More than 100 years ago, the U.S. Supreme Court made a decision on polygamy that would help shape the religious minority experience in America.

In Reynolds v. U.S., the high court decided that a Utah territory man's religious belief in plural marriage didn't exempt him from the bigamy law banning it.

"That basic idea has persisted," ever since, said Daniel Mach, the Washington, D.C.-based director of the American Civil Liberties Union's program on freedom of religion and belief.

Mach appeared at Weber State University Wednesday for a lecture and discussion on the history of religious minorities in America, from Jehovah's Witnesses to American Indians.

He said the U.S. is one of most religious countries and also one of the most religiously diverse, largely thanks to the constitutional prohibitions on the government establishing a religion or interfering with its free exercise.

That second guarantee has limits, however, one of which was defined by the 1879 Reynolds decision. The Supreme Court reinforced the concept in 1990, when the justices decided against a group of American Indians who said they shouldn't have been fired from their jobs as drug counselors for religious use of the illegal drug peyote, Mach said.

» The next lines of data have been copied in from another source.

(** C7. For every reachable state and every size for which [Allocate]
    returns a handle, [Free] on that handle in the state [Allocate] returned
    succeeds, and the state it returns has the same sequence of blocks as the
    state before the [Allocate]: the same ranges in the same order with the
    same free flags. In particular the free segments cover the same
    addresses. *)
Theorem Allocate_Free_round_trip M m s handle m' :
  reachable M m -> is_size_t s ->
  Allocate s m = Done (Some handle, m') ->
  exists m'',
    Free handle m' = Done m'' /\
    blocks m'' = blocks m /\
    (forall x, free_address m'' x <-> free_address m x).
Proof.
  intros Hr Hs Ha. pose proof (reachable_invariant M m Hr) as Hinv.
  cut (exists m'', Free handle m' = Done m'' /\ blocks m'' = blocks m).
  { intros (m'' & E & Hb). exists m''. split; [done|]. split; [done|].
    intros x. unfold free_address. by rewrite Hb. }
  destruct (Allocate_cases M m s Hinv Hs)
    as [[_ E]|(t & seg & l1 & l2 & Ht & Hseg & Hfree & Hl &
               [[_ E]|[[-> (m1 & E & Hinv' & Hl' & _ & _ & Hperm & Hb')]
                      |[Hlt (m1 & E & Hinv' & Hl' & _ & _ & _ & Hb')]]])];
    rewrite E in Ha; simplify_eq.
  - (* the top segment was handed out whole *)
    pose proof (inv_consistent _ _ Hinv) as Hc.
    pose proof (inv_consistent _ _ Hinv') as Hc'.
    rewrite Hl in Hl'.
    destruct (blocks_inj_1 m' l1 handle l2 _ _ _ Hl' Hb'
                ltac:(by rewrite length_fmap)) as (H1 & Ht' & H2).
    assert (Hbm : blocks m = (block_at m <$> l1)
                    ++ mkBlock (left seg) (right seg) true :: (block_at m <$> l2)).
    { by rewrite (blocks_split m l1 handle l2 Hl),
        (block_at_lookup m handle seg Hseg), Hfree. }
    destruct (free_neighbours_allocated (block_at m <$> l1)
                (mkBlock (left seg) (right seg) true) (block_at m <$> l2))
      as [Hnl Hnr]; [rewrite <- Hbm; apply Hinv|done|].
    assert (Hal : allocated m' handle).
    { apply block_at_allocated; [done|rewrite Hl'; set_solver|by rewrite Ht']. }
    assert (Hroom : has_room m').
    { unfold has_room. apply Permutation_length in Hperm. simpl in Hperm.
      rewrite !length_live in Hperm
        by (apply (tracked_wf _ _ _ (c_tracked _ Hc)) ||
            apply (tracked_wf _ _ _ (c_tracked _ Hc'))).
      pose proof (tracked_size _ _ _ (c_tracked _ Hc)) as Hsz.
      unfold size in *. lia. }
    destruct (Free_spec M m' handle l1 l2 Hinv' Hal Hl' ltac:(done))
      as (m'' & l1' & l2' & EF & _ & _ & Hl'' & Hf & Hrest & Hleft & Hright).
    exists m''. split; [done|].
    destruct Hleft as [(-> & _ & HL)|(a & -> & Hfa & _)]; cycle 1.
    { exfalso. rewrite <- H1, fmap_app in Hnl.
      change (block_at m' <$> [a]) with [block_at m' a] in Hnl.
      rewrite last_snoc in Hnl. specialize (Hnl _ eq_refl). congruence. }
    destruct Hright as [(-> & _ & HR)|(b & -> & Hfb & _)]; cycle 1.
    { exfalso. rewrite <- H2 in Hnr. specialize (Hnr _ eq_refl). congruence. }
    rewrite (blocks_split m'' l1 handle l2 Hl''), Hbm.
    rewrite (fmap_block_at_ext m' m'' l1), (fmap_block_at_ext m' m'' l2), H1, H2
      by (intros n Hn; apply Hrest; set_solver).
    do 2 f_equal. apply block_eta; [|by rewrite HR, Ht'|done].
    by rewrite HL, Ht'.
  - (* the top segment was split *)
    pose proof (inv_consistent _ _ Hinv') as Hc'.
    set (a := next_node_ m) in *.
    destruct (blocks_inj_1 m' l1 a (t :: l2) _ _ _ Hl' Hb'
                ltac:(by rewrite length_fmap)) as (H1 & Ha' & H2).
    rewrite fmap_cons in H2. apply cons_eq_split in H2 as [Ht' H2].
    assert (Hbm : blocks m = (block_at m <$> l1)
                    ++ mkBlock (left seg) (right seg) true :: (block_at m <$> l2)).
    { by rewrite (blocks_split m l1 t l2 Hl),
        (block_at_lookup m t seg Hseg), Hfree. }
    destruct (free_neighbours_allocated (block_at m <$> l1)
                (mkBlock (left seg) (right seg) true) (block_at m <$> l2))
      as [Hnl _]; [rewrite <- Hbm; apply Hinv|done|].
    assert (Hal : allocated m' a).
    { apply block_at_allocated; [done|rewrite Hl'; set_solver|by rewrite Ha']. }
    destruct (Free_spec M m' a l1 (t :: l2) Hinv' Hal Hl')
      as (m'' & l1' & l2' & EF & _ & _ & Hl'' & Hf & Hrest & Hleft & Hright).
    { intros _ Hn. specialize (Hn (block_at m' t) eq_refl).
      rewrite Ht' in Hn. done. }
    exists m''. split; [done|].
    destruct Hleft as [(-> & _ & HL)|(c & -> & Hfc & _)]; cycle 1.
    { exfalso. rewrite <- H1, fmap_app in Hnl.
      change (block_at m' <$> [c]) with [block_at m' c] in Hnl.
      rewrite last_snoc in Hnl. specialize (Hnl _ eq_refl). congruence. }
    destruct Hright as [(_ & Hn & _)|(b & [= <- <-] & _ & HR)].
    { exfalso. specialize (Hn (block_at m' t) eq_refl).
      rewrite Ht' in Hn. done. }
    rewrite (blocks_split m'' l1 a l2 Hl''), Hbm.
    rewrite (fmap_block_at_ext m' m'' l1), (fmap_block_at_ext m' m'' l2), H1, H2
      by (intros n Hn; apply Hrest; set_solver).
    do 2 f_equal. apply block_eta; [|by rewrite HR, Ht'|done].
    by rewrite HL, Ha'.
Qed.

Lemma Allocate_Free_round_trip_witness :
  exists handle m' m'',
    Allocate 3 (MemoryManager_new 10) = Done (Some handle, m') /\
    Free handle m' = Done m'' /\
    blocks m'' = blocks (MemoryManager_new 10).
Proof.
  assert (Hr : reachable 10 (MemoryManager_new 10)) by apply reachable_new.
  assert (Hs : is_size_t 3) by (unfold is_size_t; lia).
  assert (E : exists handle m',
             Allocate 3 (MemoryManager_new 10) = Done (Some handle, m')).
  { vm_compute. eexists _, _. reflexivity. }
  destruct E as (handle & m' & E).
  destruct (Allocate_Free_round_trip 10 (MemoryManager_new 10) 3 handle m'
              Hr Hs E) as (m'' & EF & Hb & _).
  by exists handle, m', m''.
Defined.

(** C2. A manager of 10 cells gives out [[0, 5)] and then [[5, 6)], which
    leaves the free segment [[6, 10)] alone in the heap. [Free] on the first
    handle pushes it onto that heap: it is inserted at index 1, compares ahead
    of the root and is swapped into slot 0. [push] returns 1, the index of
    insertion, while the pushed handle rests in slot 0 (and its [heap_index]
    says 0); slot 1 holds the other segment. *)
Theorem push_returns_insertion_index :
  exists a m1 b m2 w h,
    Allocate 5 (MemoryManager_new 10) = Done (Some a, m1) /\
    Allocate 1 m1 = Done (Some b, m2) /\
    live (free_memory_segments_ m2) = [0%nat] /\
    heap_push a (segment_of_ m2, free_memory_segments_ m2) = (1, (w, h)) /\
    slot h 0 = Some a /\
    slot h 1 = Some 0%nat /\
    a <> 0%nat /\
    heap_index <$> w !! a = Some 0.
Proof.
  eexists _, _, _, _, _, _.
  split; [vm_compute; reflexivity|]. split; [vm_compute; reflexivity|].
  split; [vm_compute; reflexivity|]. split; [vm_compute; reflexivity|].
  split; [vm_compute; reflexivity|]. split; [vm_compute; reflexivity|].
  split; [discriminate|vm_compute; reflexivity].
Qed.

(** [erase] at a valid slot of the free heap, when the heap is in order:
    the element of that slot leaves, the others stay and are in order again,
    their [heap_index] fields name their slots. The vector is read outside
    its bounds exactly when the slot is the last one and not the root: after
    [pop_back] the call [SiftUp(index)] compares [elements_[index]], one past
    the end, with its parent. *)
Lemma erase_in_order i a w h :
  seg_tracked w h -> seg_ordered w h ->
  0 <= i < size h -> slot h i = Some a ->
  let s' := heap_erase i (w, h) in
  live h ≡ₚ a :: live s'.2 /\
  size s'.2 = size h - 1 /\
  seg_tracked s'.1 s'.2 /\
  seg_ordered s'.1 s'.2 /\
  out_of_range_ s'.2 =
    out_of_range_ h || ((i =? size h - 1) && negb (i =? 0)).
Proof.
  intros Ht Ho Hi Ha.
  destruct (seg_erase_spec i a w h Ht Hi Ha) as [? ? ? _ _ ? _ ?].
  - apply heap_ordered_hole; [apply seg_compare_negtrans|done].
  - intros _ H0. apply Ho. lia.
  - done.
Qed.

But the high court also once reversed itself on religious minority rights. In 1940, the justices ruled that Jehovah's Witnesses' religious principles didn't give them the right to sit out the pledge of allegiance. Their decision was met with widespread violence and discrimination against Jehovah's Witnesses, and three years later, the Supreme Court reversed it.

Since the terrorist attacks of 9/11, discrimination against Muslims has become "one of the biggest religious challenges of our time," Mach said.

Polygamy, meanwhile, has come full circle. The Brown family, made famous by the reality TV show "Sister Wives" is again challenging the law banning polygamy, this time in a Utah federal court on the basis of a right to privacy.

The ACLU takes the position that Utah's bigamy law, which prohibits so-called spiritual or celestial marriages, is unconstitutional, but hasn't gotten involved in the Brown case.

"If you're not even seeking the benefits of the state, the state has very little interest in stepping in and saying you can't do that," Mach said, referring to Fundamentalist Mormon's so-called celestial, not legal, marriages. When it comes to legalizing polygamy, though, "I think we have a society and a judiciary that's pretty skeptical."